I believe Mike has a proper understanding, while Robert doesn’t. Robert’s view is typical BTC digital gold narrative with a distortion of the reality.

It is fashionable to blame government today, but the human history tells us that the biggest threat to private property is not the government (not that governments are perfect), but anarchism. Anarchy totally destroys property rights, while different forms of governments have various degrees of success in protecting property rights. In that regard, one can objectively say that the US government based on the U.S. Constitution (which Robert correctly connected to the English tradition and system typified by Magna Carta) has done a far better job in protecting private property than any other forms of government in human history.

Mike’s point on the “takings clause” in the U.S. Constitution (government’s constitutional right under the U.S. Constitution to take private property with just compensation) is a very basic argument that people tend to miss. If a people want to live in a society under the rule of law, the takings clause is the least they have to agree to give to the government. Without it, there is no government. The difference is that the U.S. Constitution actually explicitly stipulates it, while many other governments simply take for granted that such right can be unlimited without a clear definition nor any question.

The question is under what circumstances is government taking justified, not whether the government should have any taking right or not.

However, the takings clause barely even touches the essence of the relationship between Bitcoin and the rule of law, where the confusion and misunderstanding run so deep that a conversation like this, even with so talented individuals as Mike and Robert, doesn’t adequately cover.

In this regard, pitching “Bitcoin” (really just BTC in Robert’s narrative) against the central banking system as “Laissez-Faire versus centrally planned” is ambiguous at best, and even misleading. It is one thing to argue for a Laissez-Faire monetary system, and quite another to argue that such a system should be beyond the reach of the legal system.

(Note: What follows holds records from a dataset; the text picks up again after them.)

(** The bookkeeping of an accepted event, before its series are counted. *)
Definition booked (m : Metrics) (received : Received) (id : list Z) : Metrics :=
  let r := received_record received in
  count_accepted
    (report_losses (track (remember m (source_uid received, id, rec_sequence r)) (source_uid received, id))
       (source_uid received, id) (dropped_before r) (is_terminal r))
    (received_at_ms received).

(** An event is accepted when it is valid, identified, new, and not a second terminal outcome. *)
Definition acceptable (m : Metrics) (received : Received) (id : list Z) : Prop :=
  let r := received_record received in
  valid r = true /\ rec_attempt_id r = Some id /\ (source_uid received, id, rec_sequence r) ∉ seen m /\
  ~ (is_terminal r = true /\
     exists a, attempts m !! (source_uid received, id) = Some a /\ attempt_terminal a = true).

(** Every branch of [accept]. *)
Lemma accept_branches m received :
  (exists id, acceptable m received id /\
     accept m received = (count_record (booked m received id) (received_record received), true)) \/
  ((forall id, ~ acceptable m received id) /\
   ((exists id, rec_attempt_id (received_record received) = Some id /\
       (source_uid received, id, rec_sequence (received_record received)) ∈ seen m /\
       valid (received_record received) = true /\ accept m received = (count_duplicate m, false)) \/
    ((forall id, rec_attempt_id (received_record received) = Some id -> valid (received_record received) = true ->
        (source_uid received, id, rec_sequence (received_record received)) ∉ seen m) /\
     accept m received = (reject m, false)))).
Proof.
  unfold accept, acceptable. set (r := received_record received).
  destruct (valid r) eqn:Hv; simpl negb; cbv iota; [|right; split; [naive_solver|right; naive_solver]].
  destruct (rec_attempt_id r) as [id|] eqn:Hid; [|right; split; [naive_solver|right; naive_solver]].
  cbv zeta. destruct (bool_decide (_ ∈ seen m)) eqn:Hseen.
  { apply bool_decide_eq_true in Hseen. right. split; [naive_solver|]. left. by exists id. }
  apply bool_decide_eq_false in Hseen.
  destruct (is_terminal r && _) eqn:Ht.
  - right. split; [|right; naive_solver]. apply andb_prop in Ht as [Ht1 Ht2].
    intros id' (_ & [= <-] & _ & Hn). apply Hn. split; [done|].
    destruct (attempts m !! _) as [a|]; [by exists a|done].
  - left. exists id. split; [|done]. split_and!; [done..|].
    intros (Ht1 & a & Ha & Ht2). rewrite Ht1, Ha, Ht2 in Ht. done.
Qed.

Lemma booked_ok m received id :
  metrics_ok m -> received_ok received -> acceptable m received id -> metrics_ok (booked m received id).
Proof.
  intros (Hr & Ha & (Hs & Hc & Hh) & Ht) [Hat Hdb] (_ & _ & Hnew & _). unfold booked.
  set (key := (source_uid received, id, _)) in *. set (aid := (source_uid received, id)).
  destruct (remember_rest m key) as (E1 & E2 & E3 & E4 & E5 & E6 & E7 & E8 & E9 & E10 & E11).
  pose proof (remember_replay m key Hr Hnew) as Hr'.
  assert (attempts_ok (remember m key)) as Ha' by (unfold attempts_ok; by rewrite E1, E2).
  set (m1 := remember m key) in *.
  destruct (track_rest m1 aid) as (F1 & F2 & F3 & F4 & F5 & F6 & F7 & F8 & F9 & F10 & F11).
  pose proof (track_tracking m1 aid Ha') as Ha''. set (m2 := track m1 aid) in *.
  pose proof (report_losses_attempts m2 aid (dropped_before (received_record received))
    (is_terminal (received_record received)) Ha'' Hdb) as Ha3.
  destruct Ht as (T1 & T2 & T3 & T4 & T5 & T6 & T7).
  assert (u64 (replay_evictions m1)) by (destruct E11 as [-> | ->]; auto with leelo).
  assert (u64 (replay_evictions m2)) by (destruct F11 as [-> | ->]; auto with leelo).
  split_and!; [|exact Ha3| |].
  - unfold replay_ok. simpl. by rewrite F1, F2.
  - unfold registry_ok, series. simpl. rewrite F3, F4, E3, E4. by split_and!.
  - unfold tally_ok. simpl. rewrite F5, F6, F7, F8, F9, F10, E5, E6, E7, E8, E9, E10.
    split_and!; auto with leelo; [apply saturating_add_u64; [done|unfold saturating_sub; lia]|unfold uint in *; lia].
Qed.

Lemma counted_ok m r : metrics_ok m -> valid r = true -> metrics_ok (count_record m r).
Proof.
  intros (Hr & Ha & Hg & Ht) Hv. apply valid_closed in Hv as (_ & _ & _ & _ & _ & _ & _ & _ & _ & _ & _ & Hd & _).
  pose proof (count_record_update m r) as U.
  pose proof (series_update_registry _ _ _ Hd U Hg). destruct Ht as (T1 & T2 & T3 & T4 & T5 & T6 & T7).
  pose proof (series_update_overflow _ _ _ U T6).
  destruct (series_update_windows _ _ _ U) as (W1 & W2 & W3 & W4 & W5 & W6 & W7 & W8 & W9 & W10).
  split_and!; [unfold replay_ok|unfold attempts_ok|done|unfold tally_ok];
    rewrite ?W1, ?W2, ?W3, ?W4, ?W5, ?W6, ?W7, ?W8, ?W9, ?W10; [done..|]. by split_and!.
Qed.

Lemma set_tally_ok m a r d l :
  metrics_ok m -> u64 a -> u64 r -> u64 d -> u64 l -> metrics_ok (set_tally m a r d l).
Proof. intros (Hr & Ha & Hg & (T1 & T2 & _ & _ & _ & T6 & _)) ? ? ? ?. split_and!; [exact Hr|exact Ha|exact Hg|by split_and!]. Qed.

Lemma accept_ok m received : metrics_ok m -> received_ok received -> metrics_ok (accept m received).1.
Proof.
  intros Hm Hr. destruct (accept_branches m received) as [(id & Hacc & ->)|[_ [(id & _ & _ & _ & ->)|[_ ->]]]]; simpl.
  - apply counted_ok; [by apply booked_ok|by destruct Hacc].
  - apply set_tally_ok; [done|destruct Hm as (_ & _ & _ & (_ & _ & ? & ? & ? & _ & ?)); auto with leelo..].
  - apply set_tally_ok; [done|destruct Hm as (_ & _ & _ & (_ & _ & ? & ? & ? & _ & ?)); auto with leelo..].
Qed.

Lemma default_metrics_ok : metrics_ok default_metrics.
Proof.
  unfold metrics_ok, replay_ok, attempts_ok, registry_ok, tally_ok, series. simpl.
  rewrite dom_empty_L, !map_size_empty.
  split_and!; try done; try apply NoDup_nil_2; try apply map_Forall_empty; by unfold uint.
Qed.

(** * Streams of events *)

(** The registry after a stream, and the events it accepted. *)
Fixpoint accept_all (m : Metrics) (stream : list Received) : Metrics * list Received :=
  match stream with
  | [] => (m, [])
  | received :: stream =>
      let (m, fresh) := accept m received in
      let (m, taken) := accept_all m stream in
      (m, if fresh then received :: taken else taken)
  end.
(** A journal: one to four terminated lines in the order of the phases, about one identity. *)
Definition journal_of (bytes : list Z) (committed : bool) : Prop :=
  exists lines identity,
    bytes = unlines lines /\ Forall (fun line => 10 ∉ line) lines /\ (1 <= length lines)%nat /\
    Z.of_nat (length bytes) <= JOURNAL_LIMIT /\
    (forall i line, lines !! i = Some line -> line_ok identity i line) /\ committed = (length lines =? 4)%nat.

Lemma journal_body line lines c :
  journal_lines json_identity json_bundle 0 (line :: lines) None false = Some c <->
  exists identity, (forall i l, (line :: lines) !! i = Some l -> line_ok identity i l) /\
    c = (S (length lines) =? 4)%nat.
Proof.
  cbn [journal_lines]. split.
  - destruct (journal_line _ _ 0 line None) as [identity|] eqn:E; [|done].
    apply identity_line_spec in E as (id & Hok & -> & _); [|done]. rewrite journal_lines_spec by lia.
    intros [Hall ->]. exists id. split; [|by destruct lines].
    intros [|i] l Hl; [by injection Hl as <-|by apply Hall].
  - intros (id & Hall & ->).
    rewrite (proj2 (identity_line_spec 0 line None (Some id) ltac:(done))).
    + rewrite journal_lines_spec by lia. split; [|by destruct lines]. intros i l Hl. by apply (Hall (S i)).
    + exists id. split; [by apply (Hall 0%nat)|auto].
Qed.

Lemma journal_committed_spec bytes c :
  journal_committed json_identity json_bundle bytes = Some c <-> journal_of bytes c.
Proof.
  unfold journal_committed, journal_of. split.
  - destruct (_ || _) eqn:Hb; [done|].
    rewrite !orb_false_iff, negb_false_iff, bool_decide_eq_false, bool_decide_eq_true, Z.ltb_ge in Hb.
    destruct Hb as [[Hn Hlast] Hlen]. apply last_Some in Hlast as [body ->].
    replace (length (body ++ [10%Z]) - 1)%nat with (length body) by (rewrite length_app; simpl; lia).
    rewrite take_app_length. destruct (split_lines_spec body) as (E & F & N).
    destruct (split_lines body) as [|line lines]; [done|]. rewrite journal_body. intros (id & Hall & ->).
    exists (line :: lines), id. split_and!; try done. simpl. lia.
  - intros (lines & id & -> & F & Hlen & Hlimit & Hall & ->).
    destruct lines as [|line lines]; [simpl in Hlen; lia|].
    destruct (unlines_last (line :: lines)) as [body E]; [done|]. rewrite E in *.
    rewrite (bool_decide_eq_false_2 (body ++ [10] = [])) by (by destruct body).
    rewrite bool_decide_eq_true_2 by (apply last_snoc). rewrite (proj2 (Z.ltb_ge _ _)) by lia. simpl orb. cbv iota.
    replace (length (body ++ [10%Z]) - 1)%nat with (length body) by (rewrite length_app; simpl; lia).
    rewrite take_app_length. destruct (split_lines_spec body) as (E' & F' & _). rewrite <- E in E'.
    rewrite (unlines_inj _ _ F' F E'). apply journal_body. by exists id.
Qed.
End JournalSpec.
Lemma frontend_task_ok client (n : node) :
  let '(outcome, sent, n') := frontend_task client n in same_gauges n n' /\ frontend_served client outcome sent.
Proof.
  unfold frontend_task. pose proof (connection_gauges client (mk_work n fresh_stream)) as Hg.
  destruct (connection client (mk_work n fresh_stream)) as [r w] eqn:Ec. split; [done|].
  unfold connection, mbind at 1, task_bind at 1, now_do at 1 in Ec. cbn [start_timer read_clock work_node] in Ec.
  destruct (client_tls client) eqn:Et; [|injection Ec as <- <-; by left..].
  unfold mbind at 1, task_bind at 1, then_do at 1, now_do at 1, serve_connection in Ec. cbn [work_node work_stream] in Ec.
  destruct (client_request client) as [[[request link] hurried]|] eqn:Er.
  2: { unfold mbind, task_bind, mret, task_ret, end_connection in Ec. injection Ec as <- <-. by left. }
  match type of Ec with context [mk_work ?n0 fresh_stream] => set (n1 := n0) in Ec end.
  pose proof (observe_http_answer link hurried request n1) as Ho.
  pose proof (route_sound link hurried request (start_timer ServiceStage.Http n1).2) as Hr.
  unfold mbind, task_bind in Ec. destruct (observe_http link hurried request (mk_work n1 fresh_stream)) as [r1 w1].
  destruct (route link hurried request _) as [r' w']. destruct Ho as [-> Hs].
  assert (stream_sent (work_stream w) = stream_sent (work_stream w')) as ->.
  { rewrite <- Hs. destruct r' as [[response|[]]|]; [unfold mret, task_ret, end_connection in Ec|]; by injection Ec as <- <-. }
  destruct (post_route EVALUATE_PATH request); [|left; apply Hr..].
  destruct Hr as [[?|(bytes & ? & ?)] _]; [by left|]. right. by exists request, link, hurried, bytes.
Qed.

Given how corrupt the current central banking system has become, a Laissez-Faire monetary system would be great. But the question is, how to reduce the corruption? Assuming that a Laissez-Faire system is inherently less corrupt than a central planning system is naïve. Private individuals, groups, oligarchs or any other form of private powers, can not only be corrupt but also be more harmfully corrupt than a government.

Unless you believe in human utopia, the rule of law is the only system that has been proven to be at least partially successful in reducing corruption.

Therefore, it is important to ask this question: which system supports the rule of law?

In addition, the question of Laissez-Faire versus centrally planned is also a relevant inquiry even when comparing two private systems. For example, it would be a relevant comparison between BSV vs. BTC, in which BSV is a Laissez-Faire economic system while BTC is centrally planned. See BTC and BSV what is the real difference.

Our hope is to build a system that improves transparency so that government abuse is minimized, not to create an ostensibly “public system” that is actually under control of a small number of private individuals or groups, which is really what BTC has become today.

There is no equity, fairness and general welfare in BTC. It is all opportunism with no regard of actual value creation (actual productivity). See for example, Why is BSV a value creating system while BTC a value absorbing system.

But BTC is not the real Bitcoin. The original Bitcoin was created to (1) support stronger property rights under the framework of rule of law; and (2) increase productivity with unbounded scalability and ridiculously low costs. BTC is the opposite.

We owe it to ourselves and to the society to search honestly and find out what the real Bitcoin is, and support both the truth and the general welfare (in the meaning of the U.S. Constitution) of people.